An iterative algorithm is a computational method used to solve problems by incrementally approaching a solution. Instead of providing a direct answer, iterative algorithms refine their results over multiple cycles or iterations. Each iteration applies a specific set of operations based on the outcomes of the previous iteration, continually improving upon the solution until a stopping condition is met, such as reaching a predefined level of accuracy または一定の反復回数を完了すること。

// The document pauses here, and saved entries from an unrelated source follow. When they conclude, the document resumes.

(** The characters of a string literal, after its opening quote, and the
    text that follows the closing quote. *)
Fixpoint parse_chars (s : jsstring) : option (jsstring * jsstring) :=
  match s with
  | [] => None
  | c :: s1 =>
    if charCode c =? 34 then Some ([], s1)
    else if charCode c =? 92 then
      match s1 with
      | x :: s2 =>
        if (charCode x =? 34) || (charCode x =? 92) then
          match parse_chars s2 with
          | Some (r, rest) => Some (x :: r, rest)
          | None => None
          end
        else if charCode x =? 117 then
          match s2 with
          | h1 :: h2 :: h3 :: h4 :: s6 =>
            match hex_value (charCode h1), hex_value (charCode h2),
                  hex_value (charCode h3), hex_value (charCode h4), parse_chars s6 with
            | Some a, Some b, Some c', Some d, Some (r, rest) =>
              Some (fromCharCode (a * 4096 + b * 256 + c' * 16 + d) :: r, rest)
            | _, _, _, _, _ => None
            end
          | _ => None
          end
        else None
      | [] => None
      end
    else if charCode c <? 32 then None
    else
      match parse_chars s1 with
      | Some (r, rest) => Some (c :: r, rest)
      | None => None
      end
  end.

(** The members of an object, after its opening brace; the value of a
    member is a string, or an object with such members. *)
Fixpoint parse_fields (fuel : nat) (s : jsstring)
  : option (list (jsstring * JValue) * jsstring) :=
  match fuel with
  | O => None
  | S fuel' =>
    match s with
    | q :: s1 =>
      if charCode q =? 34 then
        match parse_chars s1 with
        | Some (key, colon :: q' :: s2) =>
          if (charCode colon =? 58) && (charCode q' =? 34) then
            match parse_chars s2 with
            | Some (val, sep :: s3) =>
              if charCode sep =? 125 then Some ([(key, JStr val)], s3)
              else if charCode sep =? 44 then
                match parse_fields fuel' s3 with
                | Some (fields, rest) => Some ((key, JStr val) :: fields, rest)
                | None => None
                end
              else None
            | _ => None
            end
          else if (charCode colon =? 58) && (charCode q' =? 123) then
            match parse_fields fuel' s2 with
            | Some (inner, sep :: s3) =>
              if charCode sep =? 125 then Some ([(key, JObj inner)], s3)
              else if charCode sep =? 44 then
                match parse_fields fuel' s3 with
                | Some (fields, rest) => Some ((key, JObj inner) :: fields, rest)
                | None => None
                end
              else None
            | _ => None
            end
          else None
        | _ => None
        end
      else None
    | [] => None
    end
  end.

These algorithms are widely utilized in various fields, including numerical analysis, optimization, and machine learning. For example, in machine learning, iterative algorithms can モデルのパラメータを調整する to minimize error through repeated training cycles. In numerical methods, they help find approximate solutions to equations that may not have explicit solutions.
反復アルゴリズムの一般的な例には次のようなものがあります:
- 勾配降下法: 機械学習で使用される to minimize loss functions by iteratively updating parameters in the direction of the steepest descent.
- Newton’s Method: An iterative root-finding algorithm that uses derivatives to find successively better approximations to the roots of a real-valued function.
- 固定点反復法: An algorithm that generates successive approximations to the solution of a function by repeatedly applying a function to an initial guess.
全体として、反復アルゴリズムは不可欠です 複雑な問題の解決 where direct methods may be impractical, enabling efficient computation and data analysis.